Notes: I began composing Unquiet Night in May of 2007, shortly after a mile-wide EF5 tornado scraped the little town of Greensburg from the face of the Kansas prairie. Though not about the Greensburg tornado, the piece reflects the melancholy and disquiet that pervaded my mood as I composed it. The work is for clarinet, violin, cello, and piano, the same instrumentation used by Oliver Messiaen in his famous Quartet for the End of Time. While the Messiaen is a multi-movement work, I chose to construct my piece in one continuous movement consisting of five sections.The structure is that of an arch, which, using letters to represent the sections, can be represented as A-B-C-B-A. The opening section (A) is characterized by falling melodies, long pedal tones, and downward-drifting parallel augmented-major7th (D-F#-A#-C#) chords in the piano.
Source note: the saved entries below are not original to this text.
Definition plan_consistent_ledger_postgres_sqlx_executable_statements (writer_plan : ConsistentLedgerWriterPlan)
    (plan : ConsistentLedgerPostgresExecutionPlan)
    : result ConsistentLedgerPostgresExecutorError (list ConsistentLedgerPostgresSqlxExecutableStatement) :=
  fail_if negb (bool_decide (wp_operation writer_plan = pp_operation plan))
          || negb (bool_decide (wp_scope writer_plan = pp_scope plan))
  with statement_refused "sqlx_plan_context_mismatch" ;;
  fail_if bool_decide (str_trim (wp_idempotency_key writer_plan) = "")
  with statement_refused "sqlx_operation_key_missing" ;;
  try_map (sqlx_executable_statement writer_plan) (pp_sql_statements plan).

Definition contains_sql_template_placeholder (sql : string) : bool :=
  str_contains sql "<private"
  || str_contains sql "$tenant_id"
  || str_contains sql "$project_id"
  || str_contains sql "$virtual_key_id"
  || str_contains sql "$wallet_id"
  || str_contains sql "$request_id"
  || str_contains sql "$private_operation_key"
  || str_contains sql "$operation_key".

(** The arms of [validate_sqlx_executable_statement_set] for one statement. *)
Definition validate_statement (executable_statements : list ConsistentLedgerPostgresSqlxExecutableStatement)
    (statement : ConsistentLedgerPostgresStatement) : option ConsistentLedgerPostgresExecutorError :=
  let markers := sqlx_bind_markers_for_statement (ps_kind statement) in
  let refuse code := Some (statement_refused code) in
  match List.filter (λ executable, xs_order executable =? ps_order statement) executable_statements with
  | [] => refuse "sqlx_executable_statement_missing"
  | [executable] =>
      if negb (bool_decide (xs_kind executable = ps_kind statement))
      then refuse "sqlx_executable_statement_kind_mismatch"
      else if bool_decide (str_trim (xs_sql executable) = "") || contains_sql_template_placeholder (xs_sql executable)
      then refuse "sqlx_executable_statement_not_concrete"
      else if negb (bool_decide (xs_bind_markers executable = markers))
      then refuse "sqlx_executable_bind_marker_mismatch"
      else if negb (bool_decide
                      (xs_returning_columns executable = sqlx_returning_columns_for_statement (ps_kind statement)))
      then refuse "sqlx_executable_returning_schema_mismatch"
      else if negb (bool_decide (length (xs_binds executable) = length (xs_bind_markers executable)))
      then refuse "sqlx_executable_bind_count_mismatch"
      else if bool_decide (OperationKeyBind ∈ markers)
              && negb (bool_decide (OperationKeyBind ∈ xs_bind_markers executable))
      then refuse "sqlx_operation_key_bind_marker_missing"
      else None
  | _ => refuse "sqlx_executable_statement_duplicate"
  end.

Definition validate_sqlx_executable_statement_set (plan : ConsistentLedgerPostgresExecutionPlan)
    (executable_statements : list ConsistentLedgerPostgresSqlxExecutableStatement)
    : option ConsistentLedgerPostgresExecutorError :=
  match omap (validate_statement executable_statements) (pp_sql_statements plan) with
  | error :: _ => Some error
  | [] =>
      if List.existsb
           (λ executable,
             negb (List.existsb (λ statement, ps_order statement =? xs_order executable) (pp_sql_statements plan)))
           executable_statements
      then Some (statement_refused "sqlx_executable_statement_unplanned")
      else None
  end.

(** ** Errors of the database *)

Inductive ConsistentLedgerPostgresDbErrorKind : Type :=
| UniqueViolation | ForeignKeyViolation | CheckViolation | NotNullViolation | SerializationFailure
| DeadlockDetected | DbTimeout | Connection | Unknown.

Definition map_consistent_ledger_postgres_db_error (kind : ConsistentLedgerPostgresDbErrorKind)
    : ConsistentLedgerPostgresExecutorError :=
  match kind with
  | UniqueViolation => mkExecutorError "db_unique_constraint_violation" "db_constraint"
  | ForeignKeyViolation => mkExecutorError "db_foreign_key_violation" "db_constraint"
  | CheckViolation => mkExecutorError "db_check_constraint_violation" "db_constraint"
  | NotNullViolation => mkExecutorError "db_not_null_violation" "db_constraint"
  | SerializationFailure => mkExecutorError "db_serialization_failure" "db_transaction"
  | DeadlockDetected => mkExecutorError "db_deadlock_detected" "db_transaction"
  | DbTimeout => mkExecutorError "db_timeout" "db_transaction"
  | Connection => mkExecutorError "db_connection_error" "db_connection"
  | Unknown => mkExecutorError "db_error" "db_unknown"
  end.

(** ** The protocol of the executor *)

(** A result that may be followed by the next statement. *)
Definition accepted (statement : ConsistentLedgerPostgresStatement) (result : ConsistentLedgerPostgresStatementResult)
    : Prop :=
  sr_order result = ps_order statement ∧ sr_kind result = ps_kind statement ∧ sr_target result = ps_target statement ∧
  sr_outcome result = Executed ∧ enforce_statement_row_count statement (sr_rows_affected result) = None.

(** A result that ends the transaction. *)
Definition refused (statement : ConsistentLedgerPostgresStatement) (result : ConsistentLedgerPostgresStatementResult)
    : Prop :=
  sr_order result = ps_order statement ∧ sr_kind result = ps_kind statement ∧ sr_target result = ps_target statement ∧
  sr_outcome result = Refused.

(** The results of a transaction: either every statement was accepted, or the
    first ones were and the next one was refused. *)
Definition results_complete (statements : list ConsistentLedgerPostgresStatement)
    (results : list ConsistentLedgerPostgresStatementResult) : Prop :=
  Forall2 accepted statements results.

Definition results_cut (statements : list ConsistentLedgerPostgresStatement)
    (results : list ConsistentLedgerPostgresStatementResult) : Prop :=
  ∃ before statement after accepted_results result,
    statements = before ++ statement :: after ∧ results = accepted_results ++ [result] ∧
    Forall2 accepted before accepted_results ∧ refused statement result.

(** What the result of an execution promises. *)
Record execution_report (plan : ConsistentLedgerPostgresExecutionPlan) (result : ConsistentLedgerPostgresExecutorResult)
    : Prop := {
  rep_operation : er_operation result = pp_operation plan;
  rep_committed :
    er_committed result = true →
    results_complete (pp_sql_statements plan) (er_statement_results result) ∧ er_error result = None ∧
    er_outcome result = committed_outcome plan ∧ er_rolled_back result = false;
  rep_rolled_back :
    er_committed result = false →
    (results_complete (pp_sql_statements plan) (er_statement_results result) ∨
     results_cut (pp_sql_statements plan) (er_statement_results result) ∨ er_statement_results result = []) ∧
    er_error result ≠ None ∧ er_outcome result = PgRolledBack;
}.

Section executor_facts.
Context {S : Type} {X : TransactionExecutor S} (plan : ConsistentLedgerPostgresExecutionPlan).

Lemma roll_back_result executor results error :
  ∃ rolled_back, (roll_back plan executor results error).1
    = executor_result plan PgRolledBack false rolled_back results (Some error).
Proof. unfold roll_back. destruct (rollback_transaction executor). by eexists. Qed.

Lemma results_cut_intro before statement after accepted_results result :
  Forall2 accepted before accepted_results → refused statement result →
  results_cut (before ++ statement :: after) (accepted_results ++ [result]).
Proof. intros. by eexists before, statement, after, accepted_results, result. Qed.

Lemma execute_statements_report executor before results statements :
  pp_sql_statements plan = before ++ statements → Forall2 accepted before results →
  execution_report plan (execute_statements plan executor results statements).1.
Proof.
  revert executor before results. induction statements as [|statement statements IH];
    intros executor before results Hplan Hbefore; cbn [execute_statements].
  - rewrite app_nil_r in Hplan. destruct (commit_transaction executor) as [[|error] executor'].
    + split; cbn; try done. intros _. split_and!; try done. by rewrite Hplan.
    + destruct (roll_back_result executor' results error) as (rolled_back & ->).
      split; cbn; try done. intros _. split_and!; try done. left. by rewrite Hplan.
  - destruct (execute_statement statement executor) as [[result|error] executor'].
    + case_bool_decide as Houtcome; [|destruct (enforce_statement_row_count _ _) as [error|] eqn:Hcount].
      * destruct (roll_back_result executor' (results ++ [sanitized_statement_result statement result])
          (statement_refused "statement_refused")) as (rolled_back & ->).
        split; cbn; try done. intros _. split_and!; try done. right; left. rewrite Hplan. by apply results_cut_intro.
      * destruct (roll_back_result executor' (results ++ [mark_refused (sanitized_statement_result statement result)])
          error) as (rolled_back & ->).
        split; cbn; try done. intros _. split_and!; try done. right; left. rewrite Hplan. by apply results_cut_intro.
      * apply (IH _ (before ++ [statement])); [by rewrite <-app_assoc|]. apply Forall2_app; [done|].
        constructor; [|done]. split_and!; try done. cbn in *. by destruct (sr_outcome result).
    + destruct (roll_back_result executor' (results ++ [refused_statement_result statement]) error)
        as (rolled_back & ->).
      split; cbn; try done. intros _. split_and!; try done. right; left. rewrite Hplan. by apply results_cut_intro.
Qed.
The B section opens with a short piano solo and presents a slightly faster tempo and somewhat less melancholy mood. The A material returns briefly to serve as a transition into the stormy central C section, which is initiated by the piano. A short, static bridge leads back to the melancholy B section, and the piece closes with the restless and sorrowful A section. A sense of momentum is maintained, as the B and A sections have been intensified by compression upon their return.
Interview: Winner of the Kansas Arts Commission competition for the National Symphony Orchestra to choose composers from the states in which they are touring to write chamber works. I intended to write another wind quintet, but they ultimately assigned the ensemble.